PROBLEM DETAILS:
Scan the records below and copy every line that contains the string "destruct".

EXERCISE MATERIAL:
[Start of Attachment]

Lemma sign_only_run (bs : list bool) (config : SAMLProviderConfigToUpdate.t) (b : bool) :
  SAMLProviderConfigToUpdate.params config
  = Some {["idpConfig" := VMap {["signRequest" := VBool b]}]} →
  ∃ config' b',
    run update_apply config (Call_RequestSigningEnabled <$> bs) = Done config' ∧
    SAMLProviderConfigToUpdate.params config'
    = Some {["idpConfig" := VMap {["signRequest" := VBool b']}]}.
Proof.
  revert config b. induction bs as [|b1 bs IH]; intros config b Hp.
  { exists config, b. done. }
  rewrite fmap_cons. cbn [run update_apply].
  unfold SAMLProviderConfigToUpdate.RequestSigningEnabled, SAMLProviderConfigToUpdate.set.
  rewrite Hp.
  change (Some {["idpConfig" := VMap {["signRequest" := VBool b]}]})
    with (Some (entries (Some {["idpConfig" := VMap {["signRequest" := VBool b]}]}))) at 1.
  rewrite sign_only_Set by eauto. cbn [bind]. by apply (IH _ b1).
Qed.

Lemma sign_only_builder (b : bool) (bs : list bool) :
  ∃ config b',
    update_builder (Call_RequestSigningEnabled <$> (b :: bs)) = Done config ∧
    SAMLProviderConfigToUpdate.params config
    = Some {["idpConfig" := VMap {["signRequest" := VBool b']}]}.
Proof.
  unfold update_builder. rewrite fmap_cons. cbn [run update_apply].
  unfold SAMLProviderConfigToUpdate.RequestSigningEnabled, SAMLProviderConfigToUpdate.set.
  cbn [SAMLProviderConfigToUpdate.params SAMLProviderConfigToUpdate.new].
  change (Some ∅) with (Some (entries None)).
  rewrite sign_only_Set by eauto. cbn [bind]. by apply (sign_only_run _ _ b).
Qed.

Lemma sign_only_mask (b : bool) :
  buildMask {["idpConfig" := VMap {["signRequest" := VBool b]}]} = [signRequestKey].
Proof. destruct b; vm_compute; reflexivity. Qed.

Lemma sign_only_acceptable {lib : GoLib} (b : bool) (bs : list bool) :
  acceptable (supplied (Call_RequestSigningEnabled <$> (b :: bs))) = true.
Proof.
  unfold supplied.
  assert (∀ f, f_idpEntityID f = None → f_ssoURL f = None → f_certs f = None →
               f_rpEntityID f = None → f_callbackURL f = None → any_supplied f = true →
               acceptable (foldl supply f (Call_RequestSigningEnabled <$> bs)) = true)
    as Hgen.
  { induction bs as [|b1 bs IH]; intros f H1 H2 H3 H4 H5 H6.
    - unfold acceptable. simpl. by rewrite H1, H2, H3, H4, H5, H6.
    - rewrite fmap_cons. cbn [foldl]. apply IH; try done.
      apply any_supplied_supply. }
  rewrite fmap_cons. cbn [foldl]. by apply Hgen.
Qed.
End sign_only.

(** ** The last call of a setter decides what its key holds *)

Section last_call.
Implicit Types (upd : bool) (f : fields) (c : setter) (fld : field).

Lemma stored_untouched upd fld calls f :
  untouched fld calls = true → stored upd (foldl supply f calls) fld = stored upd f fld.
Proof.
  revert f. induction calls as [|c calls IH]; intros f; [done|].
  cbn [untouched forallb foldl]. intros [Hc Hcalls]%andb_prop.
  rewrite IH by done. apply stored_supply_other.
  unfold writes in Hc. apply negb_true_iff, bool_decide_eq_false in Hc. congruence.
Qed.

Lemma stored_last_call upd before c after :
  untouched (field_of c) after = true →
  stored upd (supplied (before ++ c :: after)) (field_of c) = Some (value_of upd c).
Proof.
  intros Hafter. unfold supplied. rewrite foldl_app. cbn [foldl].
  rewrite stored_untouched by done. apply stored_supply_same.
Qed.

Lemma create_supplied_fields calls s :
  (foldl create_supply s calls).2 = foldl supply s.2 (field_calls calls).
Proof.
  revert s. induction calls as [|c calls IH]; intros s; [done|].
  cbn [foldl]. rewrite IH. by destruct c.
Qed.

Lemma field_calls_app calls calls' :
  field_calls (calls ++ calls') = field_calls calls ++ field_calls calls'.
Proof. apply omap_app. Qed.

Lemma stored_last_create_call upd before c after :
  untouched (field_of c) (field_calls after) = true →
  stored upd (create_supplied (before ++ Call_field c :: after)).2 (field_of c)
  = Some (value_of upd c).
Proof.
  intros Hafter. unfold create_supplied. rewrite create_supplied_fields.
  rewrite field_calls_app. by apply stored_last_call.
Qed.

(** A one-segment key reads the top level of the store. *)
Lemma Get_displayName (nm : nestedMap) :
  nestedMap_Get nm displayNameKey = Done (index (entries nm) "displayName").
Proof. unfold nestedMap_Get. simpl. by destruct (index _ _). Qed.

Lemma free_of_app sep (s1 s2 : string) :
  free_of sep (s1 +:+ s2) = free_of sep s1 && free_of sep s2.
Proof.
  induction s1 as [|a s1 IH]; simpl; [done|]. by rewrite IH, andb_assoc.
Qed.

(** A string without dots is the join of one segment only. *)
Lemma strings_Join_free (path : list string) (s : string) :
  path ≠ [] → free_of "." s = true → strings_Join path "." = s → path = [s].
Proof.
  destruct path as [|k [|k' rest]]; [done|by simpl; intros _ _ ->|].
  intros _ Hfree Hjoin. rewrite strings_Join_cons in Hjoin by done.
  rewrite <- Hjoin, !free_of_app in Hfree. simpl in Hfree.
  by rewrite andb_false_r in Hfree.
Qed.

Lemma top_leaf_in_mask (m : gmap string value) (k : string) (v : value) :
  m !! k = Some v → is_map v = false → k ∈ buildMask m.
Proof.
  intros Hk Hv. apply (leaf_buildMask m [k]). exists v. simpl. by rewrite Hk.
Qed.

Lemma absent_not_in_mask (m : gmap string value) (k : string) :
  free_of "." k = true → m !! k = None → k ∉ buildMask m.
Proof.
  intros Hfree Hk (path & (v & Hw & Hv) & Hjoin)%buildMask_leaf.
  assert (path ≠ []) as Hne by (intros ->; simpl in Hw; by inversion Hw; subst).
  symmetry in Hjoin. apply strings_Join_free in Hjoin; [|done..]. subst path.
  simpl in Hw. by rewrite Hk in Hw.
Qed.
End last_call.

(** ** The mapper and the transport glue *)

Section client_facts.
Lemma extractResourceID_last name :
  ∃ id, extractResourceID name = Done id ∧ last (strings_Split name "/") = Some id.
Proof.
  unfold extractResourceID. pose proof (strings_Split_nonempty name "/") as Hne.
  destruct (last (strings_Split name "/")) as [id|] eqn:Hlast; [eauto|].
  by apply last_None in Hlast.
Qed.

Lemma extractResourceID_suffix pre id :
  free_of "/" id = true → extractResourceID (pre +:+ String "/" id) = Done id.
Proof.
  intros Hid. unfold extractResourceID.
  rewrite strings_Split_app, (strings_Split_free id) by done.
  by rewrite last_snoc.
Qed.

Lemma unwrap_certs_elems (certs : list idpCertificate) (acc : slice string) :
  slice_elems (foldl (λ certs cert, append certs (X509Certificate cert)) acc certs)
  = slice_elems acc ++ (X509Certificate <$> certs).
Proof.
  revert acc. induction certs as [|c certs IH]; intros acc; simpl.
  - by rewrite app_nil_r.
  - rewrite IH. simpl. by rewrite <- app_assoc.
Qed.

Lemma toSAMLProviderConfig_Done dao :
  ∃ config, samlProviderConfigDAO.toSAMLProviderConfig dao = Done config.
Proof.
  unfold samlProviderConfigDAO.toSAMLProviderConfig.
  destruct (extractResourceID_last (samlProviderConfigDAO.Name dao)) as (id & -> & _).
  simpl. eauto.
Qed.

Context {lib : GoLib} {http : HTTPClient}.

(** Decoding passes on the requests that were sent, and never panics. *)
Lemma decoded_Done sent :
  ∃ r, providerConfigClient.decoded sent = Done (r, sent.2).
Proof.
  destruct sent as [[dao|err] reqs]; simpl; [|eauto].
  destruct (toSAMLProviderConfig_Done dao) as [config ->]. simpl. eauto.
Qed.

(** With a project identifier, [makeRequest] hands one request to the
    transport, addressed below the project. *)
Lemma makeRequest_sends c req :
  providerConfigClient.projectID c ≠ "" →
  ∃ r, providerConfigClient.makeRequest c req
       = (r, [ {| Method := Method req;
                  URL := providerConfigClient.endpoint c +:+ "/projects/"
                         +:+ providerConfigClient.projectID c +:+ URL req;
                  Body := Body req;
                  Opts := Opts req |} ]).
Proof.
  intros Hp. unfold providerConfigClient.makeRequest.
  destruct (String.eqb_spec (providerConfigClient.projectID c) ""); [done|]. eauto.
Qed.
End client_facts.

[End of Attachment]

RESPONSE BELOW:
Proof. destruct b; vm_compute; reflexivity. Qed.
  cbn [foldl]. rewrite IH. by destruct c.
Proof. unfold nestedMap_Get. simpl. by destruct (index _ _). Qed.
  destruct path as [|k [|k' rest]]; [done|by simpl; intros _ _ ->|].
  destruct (last (strings_Split name "/")) as [id|] eqn:Hlast; [eauto|].
  destruct (extractResourceID_last (samlProviderConfigDAO.Name dao)) as (id & -> & _).
  destruct sent as [[dao|err] reqs]; simpl; [|eauto].
  destruct (toSAMLProviderConfig_Done dao) as [config ->]. simpl. eauto.
  destruct (String.eqb_spec (providerConfigClient.projectID c) ""); [done|]. eauto.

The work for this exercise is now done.